Gilens y Page se preguntaron: ¿el gobierno realmente nos representa? Y descubrieron que en Estados Unidos el 90% de la población tiene apenas 30% de probabilidad de impulsar leyes, aun cuando éstas cuenten con un gran apoyo social. En cambio, para el 10% más rico de la sociedad, la probabilidad de que una ley que cuenta con su apoyo sea a aprobada es de 61%; o al contrario: si una ley no tiene su apoyo, existe prácticamente la seguridad de que no sea aprobada.
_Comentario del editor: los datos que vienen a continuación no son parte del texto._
(** The answer of an earlier request with the same key is repeated, and nothing changes. *)
Definition repeated (id : UUID) (req : CreateOrderRequest) s s' : Prop :=
  s' = s /\
  exists row, tb_orders (os_db s) !! id = Some row /\ od_status row = "CONFIRMED" /\
    od_idempotency_key row = Some (co_IdempotencyKey req) /\ pg_uuid (co_UserId req) = Some (od_user_id row) /\
    od_amount_cents row = co_AmountCents req /\ uuid_string (od_event_id row) = co_EventId req /\
    map uuid_string (od_seat_ids row) ≡ₚ co_SeatIds req.

(** A duplicate key leaves everything as it was. *)
Lemma createOrder_unchanged o key a s :
  os_env s = [] ->
  wp (Order.createOrder o key) (fun r _ s' => match r with Err e => isDuplicateKey e = true -> s' = s | Ok _ => True end) a s.
Proof.
  intros Henv. unfold Order.createOrder. wp_steps. apply wp_interfere_none; [done|]. wp_steps; try done.
  apply wp_pg_arg; [|done]. intros user Huser. wp_steps.
  apply wp_pg_arg; [|done]. intros event Hevent. wp_steps.
  apply wp_pg_args; [|done]. intros seats Hseats. wp_steps; try done.
  eapply wp_mono; [apply insertOutbox_state|]. cbn. intros [tx|e] a' s' ->; [|done]. wp_steps; done.
Qed.

(** A saga that succeeds ends with the order stored as confirmed. *)
Lemma run_saga_ok o key a s :
  steady (o_ID o) s -> at_status o key "PENDING" None s ->
  wp (run_saga o) (fun r _ s' => forall x, r = Ok x ->
    x = {| cr_OrderId := uuid_string (o_ID o); cr_Status := ORDER_STATUS_CONFIRMED |} /\
    at_status o key "CONFIRMED" None s') a s.
Proof.
  intros Hs Hp. unfold run_saga.
  assert (Hfail : forall reason e a s (Q : res CreateOrderResponse -> ambient -> ord_state W -> Prop),
    steady (o_ID o) s -> at_status o key "PENDING" None s -> (forall a' s', Q (Err e) a' s') ->
    wp (_ ← Order.fail o reason; throw e) Q a s).
  { intros reason e a0 s0 Q H1 H2 HQ. apply wp_bind. eapply wp_mono; [by apply fail_spec|]. cbn.
    intros r a' s' (-> & _). wp_steps. apply HQ. }
  wp_steps. eapply wp_mono; [by apply call_peer_spec|]. cbn. intros [x|e] a1 s1 (Hs1 & Hp1 & _).
  2: { wp_step; [by apply Hfail|]. apply wp_bind. eapply wp_mono; [by apply releaseSeats_spec|]. cbn.
    intros r a' s' (-> & H1 & H2 & _). by apply Hfail. }
  wp_steps. eapply wp_mono; [by apply call_peer_spec|]. cbn. intros [y|e] a2 s2 (Hs2 & Hp2 & _).
  2: { apply wp_bind. eapply wp_mono; [by apply releaseSeats_spec|]. cbn.
    intros r a' s' (-> & H1 & H2 & _). wp_step; by apply Hfail. }
  wp_steps. eapply wp_mono; [by apply call_peer_spec|]. cbn. intros [z|e] a3 s3 (Hs3 & Hp3 & _); [|by wp_steps].
  wp_steps. eapply wp_mono; [by eapply transition_spec; [constructor|..]|]. cbn.
  intros [[]|e] a4 s4 (_ & _ & Hat); wp_steps; [|done]. by intros x' [= <-].
Qed.

Lemma replay_ok req a s :
  os_env s = [] ->
  wp (replay req) (fun r _ s' => forall o, r = Ok o -> cr_Status o = ORDER_STATUS_CONFIRMED /\
    exists id, cr_OrderId o = uuid_string id /\ repeated id req s s') a s.
Proof.
  intros Henv. unfold replay, findByKey. wp_steps. apply wp_interfere_none; [done|]. wp_steps; try done.
  apply wp_pg_arg; [|by intros; wp_steps]. intros user Hu. wp_steps; try done.
  intros x [= <-]. split; [done|]. exists u. split; [done|]. split; [done|]. exists o.
  pose proof (elem_of_sql_select (has_key user (co_IdempotencyKey req)) (tb_orders (os_db s)) u o) as [Hin _].
  rewrite Heql in Hin. destruct Hin as [Hrow Hk]; [by left|]. unfold has_key in Hk.
  apply andb_true_iff in Hk as [Hus%bool_decide_eq_true Hkey%bool_decide_eq_true].
  apply bool_decide_eq_true in Heqb0. apply negb_false_iff, sameRequest_iff in Heqb. cbn in Heqb. destruct Heqb as (? & ? & ?).
  split_and!; try done. by rewrite Hus.
Qed.

(** Every success of [CreateOrder] is one or the other. *)
Lemma CreateOrder_ok req a s :
  let id := amb_uuid a (amb_next a) in
  os_env s = [] -> wf_ord (os_db s) -> tb_orders (os_db s) !! id = None ->
  wp (CreateOrder req) (fun r _ s' => forall o, r = Ok o -> cr_Status o = ORDER_STATUS_CONFIRMED /\
    exists id', cr_OrderId o = uuid_string id' /\ (sold id' req s s' \/ repeated id' req s s')) a s.
Proof.
  intros id Henv Hwf Hnone. unfold CreateOrder. wp_steps. destruct (validateCreateOrder req) as [u|e]; [|done].
  wp_steps. set (o := snapshot id req). change (snapshot (amb_uuid a (amb_next a)) req) with o.
  eapply wp_mono; [apply wp_conj; [apply wp_conj;
    [by apply (createOrder_spec o); [split; [by rewrite Henv|done]|]|by apply createOrder_world]
    |by apply createOrder_unchanged]|].
  cbn. intros [[]|e] a1 s1 [[(Hs1 & _ & Hr1) Hw1] Hdup]; wp_steps; try done.
  - eapply wp_mono; [apply wp_conj; [by apply (run_saga_ok o (co_IdempotencyKey req))|by apply run_saga_world]|]. cbn.
    intros r a2 s2 [Hres (w2 & [_ <-] & Hok & _)] x ->. destruct (Hres x eq_refl) as [-> Hat].
    split; [done|]. exists id. split; [done|]. left. destruct (Hok eq_refl) as (i & H1 & H2 & H3). split_and!; [done..|]. by exists i.
  - rewrite (Hdup eq_refl) in *. eapply wp_mono; [by apply replay_ok|]. cbn.
    intros r a2 s2 Hr x Hx. destruct (Hr x Hx) as (? & id' & ? & ?). eauto 6.
Qed.
End Bought.

(** ** The site *)

Section Site.
Context `{U : UuidLib} `{!PgOrder U} {J : ProtoJson} {L : AuthLib} {T : JwtLib} {H : HttpLib}.
Context {R : Type} `{!RedisLib R}.
Variable organizers : gset string.
Variable api : API.

(** The services' states: accounts, orders with the inventory and the payments behind them,
    statistics, and the Redis the limiter counts in. *)
Record site := {
  st_auth : auth_state;
  st_orders : ord_state (world (R := R));
  st_stats : ana_db;
  st_limits : R;
}.

Definition in_auth {A} (m : prog auth_state A) : prog site A := fun a s =>
  let '(r, a', x) := m a (st_auth s) in
  (r, a', {| st_auth := x; st_orders := st_orders s; st_stats := st_stats s; st_limits := st_limits s |}).
Definition in_orders {A} (m : prog (ord_state world) A) : prog site A := fun a s =>
  let '(r, a', x) := m a (st_orders s) in
  (r, a', {| st_auth := st_auth s; st_orders := x; st_stats := st_stats s; st_limits := st_limits s |}).
Definition in_stats {A} (m : prog ana_db A) : prog site A := fun a s =>
  let '(r, a', x) := m a (st_stats s) in
  (r, a', {| st_auth := st_auth s; st_orders := st_orders s; st_stats := x; st_limits := st_limits s |}).
Definition in_limits {A} (m : prog R A) : prog site A := fun a s =>
  let '(r, a', x) := m a (st_limits s) in
  (r, a', {| st_auth := st_auth s; st_orders := st_orders s; st_stats := st_stats s; st_limits := x |}).

(** The inventory the gateway reads is the one the orders are sold from. *)
Definition in_shop {A} (m : prog (inv_state R) A) : prog site A := in_orders (fun a s =>
  let '(r, a', w) := in_inventory m a (os_world s) in
  (r, a', Build_ord_state (os_db s) w (os_outcomes s) (os_calls s) (os_env s))).

#[local] Instance site_services : Services site := {|
  svc_Register req := in_auth (Register organizers req);
  svc_Login req := in_auth (Login req);
  svc_Refresh t := in_auth (Refresh t);
  svc_Logout t := in_auth (Logout t);
  svc_CreateEvent req := in_shop (CreateEvent req);
  svc_GetEvent req := in_shop (GetEvent req);
  svc_ListEvents req := in_shop (ListEvents req);
  svc_ListSeats req := in_shop (ListSeats req);
  svc_CreateOrder req := in_orders (CreateOrder req);
  svc_GetOrder req := in_orders (GetOrder req);
  svc_ListEventStats n := in_stats (ListEventStats n);
  lim_Allow key n window := in_limits (Allow key n window);
|}.

(** *** What a purchase request does to the orders *)

Implicit Types (g : gateway site) (a : ambient).

(** Time passes and ids are drawn; the orders and the record of calls stay. *)
Definition later a a' : Prop := amb_uuid a' = amb_uuid a /\ amb_next a <= amb_next a'.
Definition same g g' : Prop := st_orders (gw_world g') = st_orders (gw_world g) /\ gw_calls g' = gw_calls g.

Definition quiet {A} (m : prog (gateway site) A) : Prop :=
  forall a g, wp m (fun _ a' g' => later a a' /\ same g g') a g.

Lemma later_refl a : later a a.
Proof. done. Qed.
Lemma later_trans a a' a'' : later a a' -> later a' a'' -> later a a''.
Proof. intros [E1 H1] [E2 H2]. split; [by rewrite E2|lia]. Qed.
Lemma later_drop_fate a : later a (drop_fate a).
Proof. split; [apply drop_fate_uuid|by rewrite drop_fate_next]. Qed.
Lemma same_trans g g' g'' : same g g' -> same g' g'' -> same g g''.
Proof. intros [E1 H1] [E2 H2]. split; congruence. Qed.

Lemma quiet_bind {A B} (m : prog (gateway site) A) (k : A -> prog (gateway site) B) :
  quiet m -> (forall x, quiet (k x)) -> quiet (x ← m; k x).
Proof.
  intros Hm Hk a g. apply wp_bind. eapply wp_mono; [apply Hm|]. cbn. intros [x|e] a1 g1 [H1 H2]; [|done].
  eapply wp_mono; [apply Hk|]. cbn. intros _ a2 g2 [H3 H4]. split; [by eapply later_trans|by eapply same_trans].
Qed.

Lemma quiet_ret {A} (x : A) : quiet (mret x).
Proof. intros a g. wp_steps. done. Qed.

Lemma quiet_modify f : (forall g, same g (f g)) -> quiet (modify f).
Proof. intros Hf a g. wp_steps. split; [done|apply Hf]. Qed.

Lemma quiet_get {A} (k : gateway site -> prog (gateway site) A) :
  (forall g, quiet (k g)) -> quiet (g ← get_state; k g).
Proof. intros Hk a g. wp_steps. apply Hk. Qed.

Lemma quiet_throw {A} e : quiet (throw (A := A) e).
Proof. intros a g. by wp_steps. Qed.

Lemma quiet_lift {A} (r : res A) : quiet (lift_res r).
Proof. destruct r; [apply quiet_ret|apply quiet_throw]. Qed.

Lemma quiet_writer f : quiet (on_writer f).
Proof. by apply quiet_modify. Qed.

Lemma quiet_writeJSON st v : quiet (writeJSON st v).
Proof. unfold writeJSON. repeat (apply quiet_bind; [apply quiet_writer|intros _]). apply quiet_writer. Qed.

Lemma quiet_fail e : quiet (Gateway.fail e).
Proof. unfold Gateway.fail. destruct (httpError e) as [[st c] m]. apply quiet_writeJSON. Qed.

Lemma quiet_decodeJSON {A} (fs : list (field A)) zero r : quiet (decodeJSON fs zero r).
Proof.
  unfold decodeJSON. cbv zeta. repeat case_match; try apply quiet_ret;
    (apply quiet_bind; [apply quiet_writeJSON|intros _; apply quiet_ret]).
Qed.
En cuanto a México, ¿qué podemos esperar de una clase política que carga con un expediente de actos de corrupción? De acuerdo con la legislación vigente, los partidos políticos en campaña tienen prohibido recibir ingresos desde ministros de culto, organismos internacionales, administración gubernamental, personas morales (empresas, sindicatos o corporaciones), extranjeros o personas no identificadas. Las personas físicas sí pueden aportar a una campaña, pero tienen un tope: 1.68 millones de pesos.
En México una campaña para gobernador tiene un tope legal de 51.6 millones de pesos, con variaciones desde 4.9 mdp en Quintana Roo, hasta 299 mdp en el Estado de México (María Amparo Casar, 2018), pero se estima que una campaña exitosa cuesta hasta 496 mdp. También se estima que por cada peso que un candidato a gobernador declara hay 25 pesos más que provienen de financiación ilícita.
Los partidos políticos han pasado por alto este impedimento legal: ahí están los casos de Pemexgate y los amigos de Fox (María Amparo Casar, 2018); Odebrecht en campaña de 2012 y durante la dirigencia de Emilio Lozoya en Pemex (Animal Político, 2017); o también las acusaciones que recayeron en la bancada panista por financiar la campaña de Ricardo Anaya desviando recursos del Ramo 23. (Milenio, 2016)
Entendemos, pues, que la desigualdad política en la competencia entre partidos tiene su origen en una desigualdad económica y social permeada de altas dosis de corrupción. Ésta proviene de aquellos que utilizan los recursos de empresas, sindicatos, corporaciones, o del mismo gobierno para financiar de manera ilegal las campañas de ciertos candidatos con fines e intereses particulares.
Desigualdad y corrupción se vuelven un círculo vicioso. Llegado este punto, una alimenta a la otra. La desigualdad socioeconómica es motor de movimiento de las estructuras clientelares de los partidos políticos. Se ha demostrado que, en zonas rurales y marginadas, prolifera el clientelismo y por lo tanto la probabilidad de compra y coacción del voto. Sobre todo, el intercambio del voto por dinero, por un servicio, porque les condicionan programas sociales o por cualquier dádiva, lleva a los votantes más vulnerables a dejar de ejercer sus derechos políticos y consecuencia de esto, no se construye una democracia efectiva.
Retomando el estudio de Gilens y Page y situándolo en el caso mexicano, podemos concluir lo siguiente: el financiamiento ilícito de las campañas puede traducirse en un freno de representatividad política muy alto. ¿Qué quiere decir esto? Que la mayor parte del dinero que se mueve en las campañas tiene un origen en el sector privado y claramente busca influir en la legislación y las decisiones políticas para lograr un beneficio propio.
Hacen falta mecanismos en los congresos que aseguren la representatividad de los grupos más vulnerables. Candados que no permitan la cooptación ni de los partidos, ni del Estado mismo. Eliminar esta desigualdad política lleva al fortalecimiento de la democracia, al mismo tiempo que se combate a la corrupción.
Francisco Javier Vega Oviedo (@pacovego) es estudiante de ciencias políticas y administración pública en FES ACATLÁN-UNAM.
Fuentes:
Casar, María Amparo, y Ugalde, Luis, (2018) Dinero bajo la mesa, México: Grijalbo.
Olmos, R. (2017). Delator revela que filial de Odebrecht acompañó la campaña de Peña Nieto en 2012. México: Animal Político.
Alemán, R. (2016). Los moches de Anaya a través del ramo 23. México: Milenio.